I arrived in Argentina and got in contact with the Latin American Rabbinical Seminary, founded by the American rabbi Marshall Meyer, there I found an institute of introduction to Judaism and conversion, I didn’t had a doubt, I applied, I entered, I did the full year long course and got circumcized at the age of 19. And then I had my Beth Din and Mikveh. It was far from an easy experience, as I entered the Mikveh I found myself scared to confront a new reality, I was scared that somehow by converting I was recognizing the fact that I wasn’t a Jew until the moment I entered the water and got out of it, I started to think if it was really worthy of all my effort, only to recognize my previous non-jewishness. Being a little bit rushed by the situation and by the fact that there were many people converting that very same Wintry July morning, I said to myself, let’s do it! And I entered the water and emerged as a Jew.

After my Conversion, I felt the need to dig into my family ancestry, for some fool reason I wanted to prove my Jewishness apart from a religious process. I wanted to be Jew by blood. Logic didn’t applied here, I was already a Jew, converted under Halacha, I felt I knew more about Judaism that many “Jews by blood” but still I needed it, I needed a genetic connection, and I knew that I had it. Then appeared the passing of my paternal grandmother, a hard moment of my life, she passed away around christmas, a very emotional moment in Colombia. I had to return from Argentina and visited her at the hospital the day before she died, there she asked me to pray with her, How could I pray a Catholic prayer being a Jew? How could I embrace my beloved grandmother when she was dying and telling her that I couldn’t pray the way she wanted. Then again I got crushed by surprise and astonishment, she told me: I know you are Jewish, so let’s pray to the “Jewish saints”, lets pray to “Santa Ester” and “San David” lets pray to Mary, she was Jewish, God is Jewish. I want to pray in the Jewish way because I might be Jewish too. The next day she passed away. I never wanted to do research about some converso past on her, I didn’t wanted to dig into her past, but one thing I was sure, She wanted to be Jewish at the end of her life. That day was a huge shock for me, I wanted to become more faithful and recognize that my conversion was enough, I didn’t had to prove anyone my jewishness. But still I wanted to look more into my mother’s family, I knew they had ancestry in the Dutch Caribbean, the possibility of some jewish ancestry was more than likely. I knew the story of the Jews of the caribbean, and I knew the answer was there.

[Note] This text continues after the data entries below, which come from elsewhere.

(* ===== verification/WindowController.v ===== *)
(** * internal/controller/window_controller.go: the window reconciler

    One reconcile of an EvictionGuardWindow: it reads the window, its policy and
    its Deployment, counts the pods still at risk, takes the step of
    [decideWindowStep] and writes.  [win] is the object the code mutates: it is
    threaded through, and a successful patch or status update replaces it by the
    server's answer, as the client does.

    [Recorder] says whether an event recorder is configured; log lines are left
    out. *)
From S2P Require Import Evictgate.
From S2P Require Import Prelude GoStrings GoTime Meta Api Kube Filters Signals Fields WindowPhase ScaleActions.
From S2P Require Import Spare Plan Observe Fake.

#[local] Open Scope Z_scope.

Record CtrlResult := MkCtrl { RequeueAfter : Duration }.
Definition ctrl_done : CtrlResult := MkCtrl 0.

Definition windowMetricBackend (win : EvictionGuardWindow) : string :=
  match ScaleActions win with
  | [] => "unknown"
  | actions => Join ((λ a, if negb (str_eqb (saKey a) "") then saKey a else saKind a) <$> actions) ","
  end.

Definition openRequeue (policy : option EvictionGuardPolicy) (win : EvictionGuardWindow) (now : Time) : CtrlResult :=
  let d := maxWindowRequeue policy (Some win) now in
  if (0 <? d) && (d <? requeueOpen) then MkCtrl d else MkCtrl requeueOpen.

(** [win] without, or with, the window finalizer. *)
Definition unfinalized `{KubeLib} (win : EvictionGuardWindow) : EvictionGuardWindow :=
  with_meta (λ m, set_finalizers (RemoveFinalizer (mFinalizers m) WindowFinalizer) m) win.
Definition finalized `{KubeLib} (win : EvictionGuardWindow) : EvictionGuardWindow :=
  with_meta (λ m, set_finalizers (AddFinalizer (mFinalizers m) WindowFinalizer) m) win.
Definition has_finalizer `{KubeLib} (win : EvictionGuardWindow) : bool :=
  ContainsFinalizer (mFinalizers (winMeta win)) WindowFinalizer.

Section window.
Context {Obj W : Type} `{L : KubeLib} `{C : Client Obj W}.
Context (registry : Registry) (Recorder : bool).

Definition clear_metrics (win : EvictionGuardWindow) : M W unit :=
  clearWorkloadPlanMetrics (wsPolicyName (winSpec win)) (wrNamespace (wsTarget (winSpec win)))
    (wrName (wsTarget (winSpec win))).

(** [return client.IgnoreNotFound(err)] *)
Definition ignore_nf (m : M W unit) : M W unit :=
  r ← try m;
  match r with
  | Ok _ => mret ()
  | Err e => match IgnoreNotFound e with None => mret () | Some e => throw e end
  end.

(** The finalizer block of [deleteClosedWindow] and [scaleBackAndUnfinalize]. *)
Definition drop_finalizer (win : EvictionGuardWindow) : M W unit :=
  if has_finalizer win then _ ← PatchWindow win (unfinalized win); mret () else mret ().

Definition deleteClosedWindow (win : EvictionGuardWindow) : M W CtrlResult :=
  _ ← clear_metrics win;
  _ ← drop_finalizer win;
  _ ← ignore_nf (DeleteWindow (win_key win));
  mret ctrl_done.

Fixpoint still_loop (flt : specFilter) (policy : EvictionGuardPolicy) (names still : list string) (w : W)
  : result (list string) :=
  match names with
  | [] => Ok still
  | name :: rest =>
      match getNode name w with
      | Err e => if IsNotFound e then still_loop flt policy rest still w else Err e
      | Ok n =>
          match Matches flt (Some n) with
          | Err e => Err e
          | Ok false => still_loop flt policy rest still w
          | Ok true =>
              still_loop flt policy rest
                (if Vulnerable registry n (Some policy) then still ++ [name] else still) w
          end
      end
  end.

Definition stillVulnerable (win : EvictionGuardWindow) (policy : EvictionGuardPolicy) (w : W)
  : result (list string) :=
  flt ← FromSpec (psNodeFilter (polSpec policy));
  still_loop flt policy (wsVulnerableNodes (winSpec win)) [] w.

(** Returns the window as the patch left it. *)
Definition abortCooldown (win : EvictionGuardWindow) (policy : EvictionGuardPolicy) (dep : option Deployment)
  : M W EvictionGuardWindow :=
  match wsWindowUntil (winSpec win) with
  | None => mret win
  | Some _ =>
      win ← PatchWindow win (with_spec (set_until None) win);
      _ ← stampCooldown policy dep win zero_time;
      mret win
  end.

Definition scaleBackAndUnfinalize (win : EvictionGuardWindow) : M W CtrlResult :=
  _ ← ignore_nf (restoreActions win);
  _ ← clear_metrics win;
  _ ← drop_finalizer win;
  mret ctrl_done.

Definition scaleBackIfAllowed (win : EvictionGuardWindow) : M W unit :=
  r ← try (restoreActions win);
  match r with
  | Err e =>
      _ ← tell (CounterInc ScaleActionsTotal [wsPolicyName (winSpec win); "down"; windowMetricBackend win; "error"]);
      throw e
  | Ok _ =>
      _ ← tell (CounterInc ScaleActionsTotal [wsPolicyName (winSpec win); "down"; windowMetricBackend win; "ok"]);
      _ ← clear_metrics win;
      emitf Recorder (window_ref win) "Normal" reasonScaledBack
        ("restored capacity to baseline " +:+ FormatInt (wsBaseline (winSpec win)))
  end.

Definition scaleBackAndClose (win : EvictionGuardWindow) : M W CtrlResult := scaleBackAndUnfinalize win.

(** Returns the window as the update left it. *)
Definition writeStatus (win : EvictionGuardWindow) (dep : option Deployment) (phase : WindowPhase) (msg : string)
  : M W EvictionGuardWindow :=
  x ← reads (spareCounts win dep);
  let '(ready, safe) := (x : Z * Z) in
  t ← now;
  let old := winStatus win in
  let '(win1, gauge, transitioned) := applySpareStatus win ready safe t in
  _ ← tell gauge;
  let blocked := capacityAppliedBlocked win1 in
  let msg := if blocked && (str_eqb msg msgWaitingSpare || str_eqb msg msgNodesVulnerable)
             then applyErrorMessage msg win1 else msg in
  let counts := "(safeReady=" +:+ FormatInt safe +:+ " baseline=" +:+ FormatInt (wsBaseline (winSpec win1)) +:+ ")" in
  _ ← if transitioned then
        _ ← if wtSpareReady (winStatus win1) && negb (wtSpareReady old)
            then emitf Recorder (window_ref win1) "Normal" reasonSpareReady
                   ("spare capacity Ready off vulnerable nodes " +:+ counts)
            else mret ();
        if negb (wtSpareReady (winStatus win1))
        then emitf Recorder (window_ref win1) "Normal" reasonSpareWait
               ("waiting for Ready pods off vulnerable nodes " +:+ counts)
        else mret ()
      else mret ();
  if bool_decide (wtPhase (winStatus win1) = phase) && str_eqb (wtMessage (winStatus win1)) msg
     && negb transitioned && (wtReadyReplicas old =? ready) && (wtSafeReadyReplicas old =? safe)
  then mret win1
  else UpdateWindowStatus (with_status (λ s, set_message msg (set_phase phase s)) win1).

(** ForcedCool is stamped as soon as maxWindow runs out. *)
Definition stamp_forced (win : EvictionGuardWindow) (policy : EvictionGuardPolicy) (forceCool : bool)
  : M W EvictionGuardWindow :=
  if forceCool && negb (wtForcedCool (winStatus win)) then
    let win := with_status (set_forced true) win in
    _ ← emitf Recorder (window_ref win) "Warning" reasonMaxWindow
          ("Open longer than maxWindow (" +:+ Duration_String (MaxWindowOrDefault policy) +:+ "); forcing cooldown");
    _ ← tell (CounterInc MaxWindowExceeded
                [polName policy; mNamespace (winMeta win); wrName (wsTarget (winSpec win))]);
    UpdateWindowStatus win
  else mret win.

(** The [switch] of [Reconcile]. *)
Definition take_step (win : EvictionGuardWindow) (policy : EvictionGuardPolicy) (dep : option Deployment)
  (forceCool : bool) (until now : Time) (dec : windowPhaseDecision) : M W CtrlResult :=
  match pdStep dec with
  | stepStayOpenVulnerable | stepStayOpenWaitingSpare =>
      win ← (if pdAbortCooldown dec then abortCooldown win policy dep else mret win);
      win ← writeStatus win dep (pdPhase dec) (pdMessage dec);
      mret (openRequeue (Some policy) win now)
  | stepBeginScaleBack =>
      _ ← scaleBackIfAllowed win;
      let coolUntil := Add now (scaleBackAfter policy dep) in
      win ← PatchWindow win (with_spec (set_until (Some coolUntil)) win);
      _ ← stampCooldown policy dep win coolUntil;
      let coolMsg := coolingMessage forceCool (wtForcedCool (winStatus win)) in
      _ ← writeStatus win dep WindowPhaseCooling coolMsg;
      mret (MkCtrl (Sub coolUntil now))
  | stepStayCooling =>
      _ ← writeStatus win dep (pdPhase dec) (pdMessage dec);
      mret (MkCtrl (Sub until now))
  | stepClose =>
      win ← writeStatus win dep (pdPhase dec) (pdMessage dec);
      if pdRetainClosed dec then mret ctrl_done else deleteClosedWindow win
  end.

(** [Reconcile] of a window whose policy and target exist. *)
Definition reconcile_live (win : EvictionGuardWindow) (policy : EvictionGuardPolicy) (dep : option Deployment)
  : M W CtrlResult :=
  if bool_decide (wtPhase (winStatus win) = WindowPhaseClosed) && wtForcedCool (winStatus win) then
    still ← reads (stillVulnerable win policy);
    match still with
    | [] => deleteClosedWindow win
    | _ => mret (MkCtrl requeueForcedCoolTombstone)
    end
  else
    risk ← reads (liveAtRiskPods registry (Some win) (Some policy) dep);
    let liveAtRisk := fst risk in
    t ← now;
    let forceCool := maxWindowExceeded (Some policy) (Some win) t in
    win ← stamp_forced win policy forceCool;
    safeReady ← (if negb forceCool && (liveAtRisk =? 0)
                 then x ← reads (spareCounts win dep); mret (snd x)
                 else mret (wsBaseline (winSpec win)));
    let until := match wsWindowUntil (winSpec win) with Some u => u | None => zero_time end in
    take_step win policy dep forceCool until t
      (decideWindowStep (PhaseInput liveAtRisk forceCool (wtForcedCool (winStatus win)) safeReady
                           (wsBaseline (winSpec win)) until t)).

(** The target Deployment: [None] when it is gone, [Some None] for a target of
    another kind. *)
Definition fetch_target (win : EvictionGuardWindow) : M W (option (option Deployment)) :=
  let t := wsTarget (winSpec win) in
  if str_eqb (wrKind t) "" || str_eqb (wrKind t) "Deployment" then
    r ← try (reads (getDeployment (NN (wrNamespace t) (wrName t))));
    match r with
    | Ok dep => mret (Some (Some dep))
    | Err e => if IsNotFound e then mret None else throw e
    end
  else mret (Some None).

(** [WindowReconciler.Reconcile] *)
Definition window_Reconcile (req : NamespacedName) : M W CtrlResult :=
  r ← try (reads (getWindow req));
  match r with
  | Err e => match IgnoreNotFound e with None => mret ctrl_done | Some e => throw e end
  | Ok win =>
      if negb (tsIsZero (mDeletionTimestamp (winMeta win))) then scaleBackAndUnfinalize win
      else if negb (has_finalizer win) then
        _ ← PatchWindow win (finalized win); mret ctrl_done
      else
        p ← try (reads (getPolicy (wsPolicyName (winSpec win))));
        match p with
        | Err e => if IsNotFound e then scaleBackAndClose win else throw e
        | Ok policy =>
            d ← fetch_target win;
            match d with
            | None => scaleBackAndClose win
            | Some dep => reconcile_live win policy dep
            end
        end
  end.

(** [mapNode] of [SetupWithManager]: a node wakes the windows that list it. *)
Definition mapNode (name : string) (w : W) : list NamespacedName :=
  match listWindowsBy IndexWindowVulnerableNode name w with
  | Err _ => []
  | Ok l => window_requests l
  end.
End window.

Thanks to the magic of internet I found information about a Colombian researcher named Adelaida Sourdis Najera, she had wrote extensively about the jewish population of the Colombian caribbean coast, and at the end she turned out to be a second cousin of my maternal grandmother. I contacted the Snoa in Curaçao and I actually visited the island and went to a friday night service. But the final link, the final key to my ancestry was found not by Curaçao, but by St Thomas, virgin islands, there I found the missing link of my ancestry which connected me not only with the Jewish communities of the Caribbean, but also to found that my Great-great-grandmother was Jewish, my great-grandmother was Jewish, my grandmother was Jewish and my mother is Jewish. And then, I went in silence, because I really didn’t realized what I had found, it felt that a journey was completed that my ancestry was recovered and that somehow it actually didn’t matter, because is not thanks to that “bloodline” that I’m Jewish, I’m Jewish because I wanted to, because I was curious enough to dig into a philosophy that was foreign to me, and most of all because it’s something I felt inside, in my heart, in my brain and in my body. An amazing sense of humility but also pride, of contradiction, of spirituality, of intellectual achievement, but at the end of love, love to family, love to a tradition that deserves to be told, and love to a people that I feel has something precious to give to the world. Now I’m a 26 year old man, and I feel a new journey is beginning and I don’t know what’s ahead but still I know that as a the prayer says: “God is with me, I shall not fear”. Thank you Children of the Inquisition to give me the opportunity to share my story and I hope you continue with the amazing work you are doing.”